CrossFit Open Guide

In Just a few hours Dave Castro begins the worlds largest fitness event, for 5 weeks, every Friday our members will take part in the CrossFit Open

This is the 1st step in a 3 step process to find the fittest human on the planet.

This may be up for debate between fitness communities, but the test is simple. Over 5 days give a test pool of athletes fitness, strength and skills tests of the unknowable and untrainable across multiple time domains.

The person that on average performs the best is crowned "Fittest on Earth". This test is hard to ague.  

As the only official CrossFit affiliate in the Worthing, Adur, Horsham area we embrace the CrossFit Open and cant wait to see what the next 5 weeks have to offer.

We take the first step in this 3 step process to heart, bring our community together and test ourselves against ourselves, from one year to the next. Its not about you vs anyone else. 

What to expect in class:

1 - This is your chance to be the best that you can be in terms of the score that you are capable of producing.

2 - The workout will only be programmed on Fridays, so unless you can’t make that slot and need to do it some other time then some of our members have taken the judges course and will support you in your attempt. 

3 - Each Friday class we will be going over a full warmup, mobility pieces that you might need and some ideas about pacing and expectations. Because we don't know what the open will offer, the class may run short or it may overrun.


Here are some great tips, Mike at Second City published these 4 steps below. He is a good friend and a worthy advisory in the CrossFit area. So all credit goes to him. 

1 - Deal with the low hanging fruit

Limit your stress levels for the next five weeks to set yourself up for success.

Stay consistent with your nutrition. 

Now is not the time to completely overhaul your nutrition habits, and five minutes before your heat is definitely not the time to start experimenting with a new pre workout drink!

  If you usually eat your lunch at 1300 on a Friday, then eat your lunch at 1300 on a Friday - stressing over moving it backwards or forwards is not going to do you much good.

Get your sleep sorted.  Sleep in a cool, pitch black room without electronics and turn screens off at least 30 minutes before putting your head on the pillow.  

Understand that your Thursday evening meal is probably the fuel that will carry you through your Friday evening workout.  Plan accordingly and stick with what you’re already eating if you know that you feel good and perform best on that.

 

2 - It is going to be uncomfortable on some level

Once your strength and skill levels reach a certain point, CrossFit as a sport becomes an endurance sport.  Up until that point it might be a strength sport or a test of neurological skill.

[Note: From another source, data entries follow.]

(* ===== verification/_CoqProject ===== *)
-Q . S2P
Prelude.v
FaultTypes.v
Debounce.v
FaultEvents.v
FaultQueries.v
Snapshots.v
Rosbags.v
FaultStorage.v
SqlConnection.v
SqliteStorage.v
SqliteSpec.v
SqliteReports.v
SqliteMethods.v
SqliteCaptures.v
SqliteRecordings.v
SqliteRefinement.v
SqliteFailures.v
SqliteRestart.v
BagRules.v
BagRulesSpec.v
RosbagCapture.v
RosbagCaptureSpec.v
RosbagQuota.v
PatternMatcher.v
CorrelationTypes.v
CorrelationEngine.v
EngineInvariant.v
EngineBehaviour.v
ThresholdResolver.v
CaptureThreadPool.v
FaultManagerNode.v
FaultManagerSpec.v
FaultManagerRequests.v
AuditLog.v
AuditLogSpec.v
AuditLogHistory.v
AuditLogTampering.v
FlatHashMap.v
FlatHashMapSpec.v
SlotStore.v
SlotStoreSpec.v
EntityCache.v
EntityCacheSpec.v
EntityMembers.v
LockManager.v
LockSpec.v
Subscriptions.v
LocalFilter.v
AlarmStateMachine.v
DataPointSuggest.v
Json.v
FaultTriggers.v
FaultTriggersSpec.v
UpdateManager.v
UpdateManagerSpec.v
AssetIdentity.v
Classification.v
EntityMerger.v
EntityMergerSpec.v
LruCache.v
AuthPaths.v
AuthManager.v
AuthSpec.v
TriggerConditions.v
TriggerManager.v
TriggerManagerSpec.v
TriggerDispatchSpec.v
FaultWitnesses.v
StorageWitnesses.v
WatchdogGate.v
NodeDeath.v
LifecycleExpectation.v
WatchdogPlugin.v
NodeTrackerSpec.v
NodeDeathSpec.v
LifecycleExpectationSpec.v
LifecycleDetectorSpec.v
WatchdogSpec.v
WatchdogWitnesses.v
GatewayWitnesses.v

If you are working on your strength levels then the Open workouts might call for multiple reps at a high percentage of your max.  That will become uncomfortable physically and mentally.

If you are working on your skills then the Open workouts might cause you frustration.  That might become uncomfortable psychologically.

If you can link skills together and have enough strength then you’ll be doing more reps.  That will become uncomfortable physically.

If you are in the middle ground somewhere then you may get frustrated by your body’s refusal to do something that you know you can do.  That will become uncomfortable mentally.

The more that you accept that there is going to be discomfort and the more you expect it, the better able you will be to deal with it.  If you hope and pray that it doesn't get uncomfortable, the more you are going to be shocked when it does get uncomfortable and the more you will feel that discomfort instead of being able to push through.

 

3 - Will you rise to the challenge put in front of you, or will you fall to the level of your preparation?

That’s a loaded question because everyone will fall to the level of their preparation.

Just like John Wooden said:

"Sports don't build character, they reveal it."

If you haven’t been touching your chest on the bar when doing chest to bar pull ups in training, then when the pressure is on and there’s a judge next to you, do you think it’ll magically start happening?

If you know your wall ball doesn't quite cross the line on every rep, or that you consistently avoid going below parallel, do you think that being held to those standards is going to impact the rest of your workout well?

 

4 - Have realistic expectations of yourself

On Thursday night / Friday morning, you’ll get to see the workout demoed by some of the top performers in the sport.  They’ll probably make it look quite easy and they’ll probably look like they're in control of their pacing strategy.

If you think that you’ll be able to use their strategies and pacing then you’ll very likely be in for a rude awakening about 1-2 rounds into the workout.

When you see Sam Briggs breaking sets of 20 thrusters into 10 and 10, its probably for a good reason, and in terms of maximising your score, it probably means that those larger sets are really only for the elite.  If Rich Froning breaks a set of 15 bar muscle ups into 3 sets of 5 then maybe you can learn from that.

Your expectations of your performance should be framed by relating the Open workout to workouts that you have done previously in terms of movements used, number of reps done and the total working time.

Above all, remember that we're all in this to have fun together.  So bring your team shirt and get ready to make loads of noise in support of whoever is performing the workout - those people will be cheering just as hard for you when it's your turn.